I hope you'll be able to find some other connections elsewhere.

Sending hugs
 

UrbanRose

Well-Known Member
#55
That's awful. I hope that nurse is not there anymore.

I'm sorry your brother died, and under such circumstances. The hostility and coldness your sisters showed just seems like an extra kick on top of that. Even worse that your sister denied being like that.

I hope you'll be able to find some other connections elsewhere.

Sending hugs
Thank you. I keep thinking I didn't handle things right. All day I've felt so bad. Now I'm having some supper. I haven't been making meals for myself, other than easy stuff like "cup o' noodles." My meal now is sardines and rice. It tastes good because I'm hungry now.

Thanks for understanding.
 

Licorice

Well-Known Member
#57
Urban Rose, I wish I could reach through the screen and give you a big hug.

It fills me with compassion to hear you (and other people on this thread) talk as if you think you're not good enough to love or to be friends with. You were good enough for your boyfriend; you are good enough for other people, too. I wish I could hang out with you guys in real life.

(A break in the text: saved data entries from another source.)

(** * SpsSchool: video progress tracking and certificate issuance

    A shallow embedding of the progress workflow of the [courses] app:
    - [courses/models.py]: [Video], [UserProgress] (with
      [progress_percentage]), [UserCertificate], [Training.total_videos] and
      [Training.get_user_progress];
    - [courses/serializers.py]: [UserProgressUpdateSerializer];
    - [courses/views.py]: [update_video_progress],
      [check_training_completion], [get_client_ip];
    - [core/models.py]: [AuditLog].

    The relational store is a record of tables, each table the list of its
    rows in insertion order, with one primary-key sequence per table.  The
    view code runs in a small state-and-exception monad over that store:
    the store is in autocommit mode, so what a view wrote before an
    exception was raised stays written.

    Python's true division and float product are computed here on exact
    rationals ([Q]); rounding of the float result is outside the model. *)

From Stdlib Require Import ZArith QArith Qminmax List Ascii String Bool Lia.
Import ListNotations.
Local Open Scope Z_scope.

(* ================================================================== *)
(** ** Models (courses/models.py, core/models.py)                      *)
(* ================================================================== *)

(** A [Training] is referred to by its primary key; users likewise. *)

Module Video.
Record t : Type := mk {
  id : Z;
  training : Z;               (* ForeignKey(Training) *)
  duration_seconds : Z;       (* IntegerField(default=0) *)
  is_active : bool            (* BooleanField(default=True) *)
}.
End Video.

Module UserProgress.
Record t : Type := mk {
  id : Z;
  user : Z;                   (* ForeignKey(User) *)
  video : Z;                  (* ForeignKey(Video) *)
  progress_seconds : Z;       (* IntegerField(default=0) *)
  completed : bool;           (* BooleanField(default=False) *)
  last_watched : Z;           (* DateTimeField(auto_now=True) *)
  completed_at : option Z     (* DateTimeField(null=True) *)
}.

(** Python's [min(a, b)]: [b] when [b < a], otherwise [a]. *)
Definition py_min (a b : Q) : Q := if Qle_bool a b then a else b.

(** [progress_percentage]; [the_video] is the row [self.video] refers to.
    The quotient and the product are exact here and rounded to floats in the
    code: signs, order and the clamp at 100 carry over to the code, the
    digits of a value do not, and the point at which 100 is reached carries
    over for durations up to 2^53 only. *)
Definition progress_percentage (the_video : Video.t) (self : t) : Q :=
  if Video.duration_seconds the_video =? 0 then 0%Q
  else py_min ((inject_Z (progress_seconds self)
                / inject_Z (Video.duration_seconds the_video)) * 100)%Q
              100%Q.
End UserProgress.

It really sounds as if the problem is not you, it's your sisters. I hope you don't mind me saying that they seem a little selfish, or at least a little unsympathetic.
 

UrbanRose

Well-Known Member
#60
It's 5:30 p.m. I'm still in bed. Even though I slept well through the night and awoke at 7a.m. I got up to eat at 2 p.m. and went back to bed.

I know that, if I do nothing, then I deserve nothing.